(* ===== verification/SdoTimed.v ===== *)
(** * Timed SDO transfers, typed access and non-blocking transports

    The rest of [canopen-core/src/sdo/driver.rs].  A timed transfer polls its
    transport: the class [PollCan] is an [AsyncCan] seen one poll at a time, the
    list [clock] holds the readings of the clock in the order they are taken,
    and a transfer that needs more readings than it has returns [None].
    [NbCanAsync] makes an [AsyncCan] of a non-blocking transport; its waits
    have fuel. *)
From S2P Require Import Prelude Frame Nmt Od SdoProtocol SdoServer SdoServerSafe SdoClient SdoClientSafe SdoDriver Nb NodeSafe.

Class PollCan (C E : Type) := {
  poll_transmit : C → CanFrame → C * option (result unit E);
  poll_receive : C → C * option (result CanFrame E);
}.

(** What a transport promises: the frames it receives are frames. *)
Class PollLaws (C E : Type) `{PollCan C E} := {
  poll_ok : C → Prop;
  poll_transmit_ok : ∀ c f, poll_ok c → poll_ok (fst (poll_transmit c f));
  poll_receive_ok : ∀ c c' r, poll_ok c → poll_receive c = (c', r) →
    poll_ok c' ∧ match r with Some (Ok f) => wf_frame f | _ => True end;
}.

(** ** Deadlines *)

(** [with_deadline]'s [poll_fn]: the clock is read at every poll. *)
Fixpoint poll_until {C R} (clock : list Z) (d : TransferDeadline) (poll : C → C * option R) (c : C)
    : option (C * list Z * result R unit) :=
  match clock with
  | [] => None
  | now :: clock =>
      if remaining d now =? 0 then Some (c, clock, Err tt)
      else match poll c with
           | (c, Some r) => Some (c, clock, Ok r)
           | (c, None) => poll_until clock d poll c
           end
  end.

Definition with_deadline {C R} (clock : list Z) (d : TransferDeadline) (poll : C → C * option R) (c : C)
    : option (C * list Z * result R unit) :=
  match clock with
  | [] => None
  | now :: clock => if remaining d now =? 0 then Some (c, clock, Err tt) else poll_until clock d poll c
  end.

(** How a loop ends: [Ok] with the outcome the server knows about, [Err] when
    the transfer broke off; [None] when it goes on. *)
Definition ending (T E : Type) : Type := result (result T (SdoError E)) (SdoError E).

Section timed.
Context {C E : Type} `{PollCan C E}.

Definition send_timed (clock : list Z) (dl : TransferDeadline) (can : C) (frame : CanFrame)
    : option (C * list Z * result unit (SdoError E)) :=
  match with_deadline clock dl (λ c, poll_transmit c frame) can with
  | None => None
  | Some (can, clock, Err _) => Some (can, clock, Err ErrTimeout)
  | Some (can, clock, Ok (Ok _)) => Some (can, clock, Ok tt)
  | Some (can, clock, Ok (Err e)) => Some (can, clock, Err (ErrTransport e))
  end.

Fixpoint receive_response_timed (fuel : nat) (clock : list Z) (dl : TransferDeadline) (d : SdoDriver) (can : C)
    : option (C * list Z * result CanFrame (SdoError E)) :=
  match fuel with
  | O => None
  | S fuel =>
      match with_deadline clock dl poll_receive can with
      | None => None
      | Some (can, clock, Err _) => Some (can, clock, Err ErrTimeout)
      | Some (can, clock, Ok (Err e)) => Some (can, clock, Err (ErrTransport e))
      | Some (can, clock, Ok (Ok frame)) =>
          if negb (CanFrame.raw_id frame =? drv_response_cob d)
          then receive_response_timed fuel clock dl d can
          else if negb (CanFrame.raw_dlc frame =? 8) then Some (can, clock, Err ErrProtocol)
          else Some (can, clock, Ok frame)
      end
  end.

(** [send_abort] polls the transmission once. *)
Definition send_abort_once (d : SdoDriver) (can : C) (index subindex : Z) (code : AbortCode) : exec C :=
  data ← encode_abort index subindex code;
  mret (match CanFrame.new (CobId.sdo_rx (drv_target d)) data with
        | Some frame => fst (poll_transmit can frame)
        | None => can
        end).

Definition finish_timed {T} (d : SdoDriver) (can : C) (index subindex : Z)
    (r : ending T E) : exec (C * result T (SdoError E)) :=
  match r with
  | Ok outcome => mret (can, outcome)
  | Err error =>
      let code := match error with
                  | ErrTimeout => Some SdoProtocolTimeout
                  | ErrProtocol => Some InvalidCommandSpecifier
                  | _ => None
                  end in
      match code with
      | Some code => can ← send_abort_once d can index subindex code; mret (can, Err error)
      | None => mret (can, Err error)
      end
  end.

(** Both loops are one, up to what a response of the client means: [Some r]
    ends the transfer with [r]. *)
Fixpoint transfer_loop {T} (outcome : SdoClient → SdoClientResult → exec (option (ending T E)))
    (fuel : nat) (clock : list Z) (dl : TransferDeadline) (d : SdoDriver) (client : SdoClient) (can : C)
    : exec (option (C * list Z * ending T E)) :=
  match fuel with
  | O => mret None
  | S fuel' =>
      match receive_response_timed fuel clock dl d can with
      | None => mret None
      | Some (can, clock, Err e) => mret (Some (can, clock, Err e))
      | Some (can, clock, Ok frame) =>
          '(client, r) ← process_response MAX_TRANSFER client (CanFrame.data frame);
          match r with
          | SendNext next =>
              match send_timed clock dl can next with
              | None => mret None
              | Some (can, clock, Ok _) => transfer_loop outcome fuel' clock dl d client can
              | Some (can, clock, Err e) => mret (Some (can, clock, Err e))
              end
          | IgnoredAbort => transfer_loop outcome fuel' clock dl d client can
          | r =>
              o ← outcome client r;
              mret (match o with Some o => Some (can, clock, o) | None => None end)
          end
      end
  end.

(** The arms of [download_impl] and [upload_impl] that end the loop. *)
Definition download_outcome (client : SdoClient) (r : SdoClientResult)
    : exec (option (ending unit E)) :=
  mret (match r with
        | DownloadComplete => Some (Ok (Ok tt))
        | Aborted code => Some (Ok (Err (ErrAborted code)))
        | UploadComplete _ | ProtocolViolation => Some (Err ErrProtocol)
        | SendNext _ | IgnoredAbort => None
        end).

Definition upload_outcome (buf_len : Z) (client : SdoClient) (r : SdoClientResult)
    : exec (option (ending (list Z * bool) E)) :=
  match r with
  | UploadComplete data_len =>
      if buf_len <? data_len then mret (Some (Ok (Err ErrTooLarge)))
      else
        all ← data client;
        v ← slice all 0 data_len;
        mret (Some (Ok (Ok (v, upload_size_indicated client))))
  | Aborted code => mret (Some (Ok (Err (ErrAborted code))))
  | DownloadComplete | ProtocolViolation => mret (Some (Err ErrProtocol))
  | SendNext _ | IgnoredAbort => mret None
  end.

(** The part after the request frame is built. *)
Definition run_timed {T} (outcome : SdoClient → SdoClientResult → exec (option (ending T E)))
    (fuel : nat) (clock : list Z) (dl : TransferDeadline) (d : SdoDriver) (client : SdoClient) (can : C)
    (index subindex : Z) (req : CanFrame) : exec (option (C * list Z * result T (SdoError E))) :=
  match send_timed clock dl can req with
  | None => mret None
  | Some (can, clock, Err e) => mret (Some (can, clock, Err e))
  | Some (can, clock, Ok _) =>
      r ← transfer_loop outcome fuel clock dl d client can;
      match r with
      | None => mret None
      | Some (can, clock, r) =>
          q ← finish_timed d can index subindex r;
          mret (Some (fst q, clock, snd q))
      end
  end.

Definition download_timed (fuel : nat) (clock : list Z) (d : SdoDriver) (can : C) (index subindex : Z)
    (data : list Z) (timeout_us : Z) : exec (option (C * list Z * result unit (SdoError E))) :=
  match clock with
  | [] => mret None
  | now :: clock =>
      '(client, req) ← start_download MAX_TRANSFER (new MAX_TRANSFER (drv_target d)) index subindex data;
      match req with
      | Err _ => mret (Some (can, clock, Err ErrTooLarge))
      | Ok req => run_timed download_outcome fuel clock (mkDeadline now timeout_us) d client can index subindex req
      end
  end.

Definition upload_timed (fuel : nat) (clock : list Z) (d : SdoDriver) (can : C) (index subindex buf_len : Z)
    (timeout_us : Z) : exec (option (C * list Z * result (list Z) (SdoError E))) :=
  match clock with
  | [] => mret None
  | now :: clock =>
      '(client, req) ← start_upload (new MAX_TRANSFER (drv_target d)) index subindex;
      r ← run_timed (upload_outcome buf_len) fuel clock (mkDeadline now timeout_us) d client can index subindex req;
      mret (match r with
            | None => None
            | Some (can, clock, Ok (v, _)) => Some (can, clock, Ok v)
            | Some (can, clock, Err e) => Some (can, clock, Err e)
            end)
  end.
End timed.

(** ** Typed access *)

Section typed.
Context {C E : Type} `{AsyncCan C E}.

Definition map_ok {T U} (f : T → U) (r : exec (option (C * result T (SdoError E))))
    : exec (option (C * result U (SdoError E))) :=
  r ← r;
  mret (match r with
        | None => None
        | Some (can, Ok v) => Some (can, Ok (f v))
        | Some (can, Err e) => Some (can, Err e)
        end).

(** [typed_access!]: the reader and the writer of an unsigned or signed type of
    [n] bytes; [f32] and [f64] are their bit patterns. *)
Definition read_uint (n : Z) (fuel : nat) (d : SdoDriver) (can : C) (index subindex : Z) :=
  map_ok from_le_bytes (read_fixed fuel d can index subindex n).

Definition read_int (n : Z) (fuel : nat) (d : SdoDriver) (can : C) (index subindex : Z) :=
  map_ok (λ v, signed_of n (from_le_bytes v)) (read_fixed fuel d can index subindex n).

Definition write_int (n : nat) (fuel : nat) (d : SdoDriver) (can : C) (index subindex val : Z) :=
  download fuel d can index subindex (to_le_bytes n val).

Definition read_u8 := read_uint 1.
Definition read_i8 := read_int 1.
Definition read_u16 := read_uint 2.
Definition read_i16 := read_int 2.
Definition read_u32 := read_uint 4.
Definition read_i32 := read_int 4.
Definition read_u64 := read_uint 8.
Definition read_i64 := read_int 8.

Definition read_bool (fuel : nat) (d : SdoDriver) (can : C) (index subindex : Z) :=
  map_ok (λ v, negb (at_ v 0 =? 0)) (read_fixed fuel d can index subindex 1).

Definition write_bool (fuel : nat) (d : SdoDriver) (can : C) (index subindex : Z) (val : bool) :=
  download fuel d can index subindex [if val then 1 else 0].

(** [i32::from_le_bytes] with the extension byte. *)
Definition i24_of (v : list Z) : Z :=
  let ext := if negb (Z.land (at_ v 2) 0x80 =? 0) then 0xFF else 0x00 in
  signed_of 4 (from_le_bytes [at_ v 0; at_ v 1; at_ v 2; ext]).

Definition read_i24 (fuel : nat) (d : SdoDriver) (can : C) (index subindex : Z) :=
  map_ok i24_of (read_fixed fuel d can index subindex 3).

Definition read_u24 (fuel : nat) (d : SdoDriver) (can : C) (index subindex : Z) :=
  map_ok (λ v, from_le_bytes [at_ v 0; at_ v 1; at_ v 2; 0]) (read_fixed fuel d can index subindex 3).

(** [write_i24] and [write_u24]: the first three of four bytes. *)
Definition write_24 (fuel : nat) (d : SdoDriver) (can : C) (index subindex val : Z) :=
  b ← slice (to_le_bytes 4 val) 0 3; download fuel d can index subindex b.
End typed.

(** ** Non-blocking transports *)

Section nb.
Context {S : Type} `{Can S}.

Fixpoint nb_transmit (fuel : nat) (s : S) (frame : CanFrame) : S * option (result unit CanError) :=
  match fuel with
  | O => (s, None)
  | Datatypes.S fuel =>
      match Nb.transmit s frame with
      | (s, Ok _) => (s, Some (Ok tt))
      | (s, Err WouldBlock) => nb_transmit fuel s frame
      | (s, Err (Other e)) => (s, Some (Err e))
      end
  end.

Fixpoint nb_receive (fuel : nat) (s : S) : S * option (result CanFrame CanError) :=
  match fuel with
  | O => (s, None)
  | Datatypes.S fuel =>
      match Nb.receive s with
      | (s, Ok frame) => (s, Some (Ok frame))
      | (s, Err WouldBlock) => nb_receive fuel s
      | (s, Err (Other e)) => (s, Some (Err e))
      end
  end.

(** One poll of its futures is one call of the transport. *)
#[export] Instance nb_poll_can : PollCan S CanError | 100 := {
  poll_transmit s frame := nb_transmit 1 s frame;
  poll_receive s := nb_receive 1 s;
}.

#[export] Program Instance nb_poll_laws `{!CanLaws S} : PollLaws S CanError := { poll_ok := can_ok }.
Next Obligation.
  intros L c f Hc. destruct (transmit_ok c f Hc) as [Ht _]. cbn [poll_transmit nb_poll_can nb_transmit].
  by destruct (Nb.transmit c f) as [c' [|[|]]].
Qed.
Next Obligation.
  intros L c c' r Hc. cbn [poll_receive nb_poll_can nb_receive].
  destruct (Nb.receive c) as [c2 r2] eqn:Hr. destruct (receive_ok c c2 r2 Hc Hr) as [Hc2 Hf].
  destruct r2 as [f|[|e]]; intros [= <- <-]; (split; [done|]); [by destruct Hf|done..].
Qed.
End nb.

(** ** The numbers of the typed readers and writers *)

Lemma signed_of_to_le (n : nat) (z : Z) :
  (0 < n)%nat → - 2 ^ (8 * Z.of_nat n - 1) ≤ z < 2 ^ (8 * Z.of_nat n - 1) →
  signed_of (Z.of_nat n) (from_le_bytes (to_le_bytes n z)) = z.
Proof.
  intros Hn Hz. rewrite from_to_le. change 256 with (2 ^ 8). rewrite <- Z.pow_mul_r by lia. unfold signed_of.
  assert (2 ^ (8 * Z.of_nat n) = 2 * 2 ^ (8 * Z.of_nat n - 1)) as Hp
    by (rewrite <- Z.pow_succ_r by lia; f_equal; lia).
  set (h := 2 ^ (8 * Z.of_nat n - 1)) in *. rewrite Hp. destruct (Z.lt_ge_cases z 0).
  - rewrite <- (Z_mod_plus_full z 1), Z.mod_small by lia. destruct (Z.ltb_spec (z + 1 * (2 * h)) h); lia.
  - rewrite Z.mod_small by lia. destruct (Z.ltb_spec z h); lia.
Qed.

(** [read_i24] sign-extends the three bytes on the wire. *)
Lemma i24_of_spec (a b c : Z) :
  is_u8 a → is_u8 b → is_u8 c → i24_of [a; b; c] = signed_of 3 (from_le_bytes [a; b; c]).
Proof.
  intros Ha Hb Hc. unfold i24_of, at_. cbn [nth].
  assert ((Z.land c 0x80 =? 0) = (c <? 128)) as ->.
  { apply Bool.eqb_prop. revert c Hc. apply byte_forall. by vm_compute. }
  unfold signed_of, from_le_bytes, is_uint in *. change (2 ^ (8 * 3 - 1)) with 8388608. change (2 ^ (8 * 3)) with 16777216.
  change (2 ^ (8 * 4 - 1)) with 2147483648. change (2 ^ (8 * 4)) with 4294967296.
  destruct (Z.ltb_spec c 128); cbn [negb]; repeat case_match; lia.
Qed.

(** What [write_i24] puts on the wire, [read_i24] takes off it. *)
Lemma i24_roundtrip (z : Z) :
  - 2 ^ 23 ≤ z < 2 ^ 23 → (b ← slice (to_le_bytes 4 z) 0 3; mret (i24_of b)) = Ret z.
Proof.
  intros Hz. rewrite slice_prefix by (rewrite ?length_to_le; lia).
  replace (take (Z.to_nat 3) (to_le_bytes 4 z)) with (to_le_bytes 3 z) by done. rstep.
  pose proof (signed_of_to_le 3 z ltac:(lia) Hz) as Hs. pose proof (bytes_to_le 3 z) as Hb. f_equal.
  rewrite <- Hs at 2. change (to_le_bytes 3 z) with [z mod 256; z / 256 mod 256; z / 256 / 256 mod 256] in *.
  repeat (apply List.Forall_cons_iff in Hb as [? Hb]). by apply i24_of_spec.
Qed.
+===+
WHAT IS BEING ASKED: Going down the listing above, begin printing at the line with "e) => Some (can, clock, Err e)" and finish with the line with "map_ok (λ v, negb", exactly as they appear.

WORKED SOLUTION:
            | Some (can, clock, Err e) => Some (can, clock, Err e)
            end)
  end.
End timed.

(** ** Typed access *)

Section typed.
Context {C E : Type} `{AsyncCan C E}.

Definition map_ok {T U} (f : T → U) (r : exec (option (C * result T (SdoError E))))
    : exec (option (C * result U (SdoError E))) :=
  r ← r;
  mret (match r with
        | None => None
        | Some (can, Ok v) => Some (can, Ok (f v))
        | Some (can, Err e) => Some (can, Err e)
        end).

(** [typed_access!]: the reader and the writer of an unsigned or signed type of
    [n] bytes; [f32] and [f64] are their bit patterns. *)
Definition read_uint (n : Z) (fuel : nat) (d : SdoDriver) (can : C) (index subindex : Z) :=
  map_ok from_le_bytes (read_fixed fuel d can index subindex n).

Definition read_int (n : Z) (fuel : nat) (d : SdoDriver) (can : C) (index subindex : Z) :=
  map_ok (λ v, signed_of n (from_le_bytes v)) (read_fixed fuel d can index subindex n).

Definition write_int (n : nat) (fuel : nat) (d : SdoDriver) (can : C) (index subindex val : Z) :=
  download fuel d can index subindex (to_le_bytes n val).

Definition read_u8 := read_uint 1.
Definition read_i8 := read_int 1.
Definition read_u16 := read_uint 2.
Definition read_i16 := read_int 2.
Definition read_u32 := read_uint 4.
Definition read_i32 := read_int 4.
Definition read_u64 := read_uint 8.
Definition read_i64 := read_int 8.

Definition read_bool (fuel : nat) (d : SdoDriver) (can : C) (index subindex : Z) :=
  map_ok (λ v, negb (at_ v 0 =? 0)) (read_fixed fuel d can index subindex 1).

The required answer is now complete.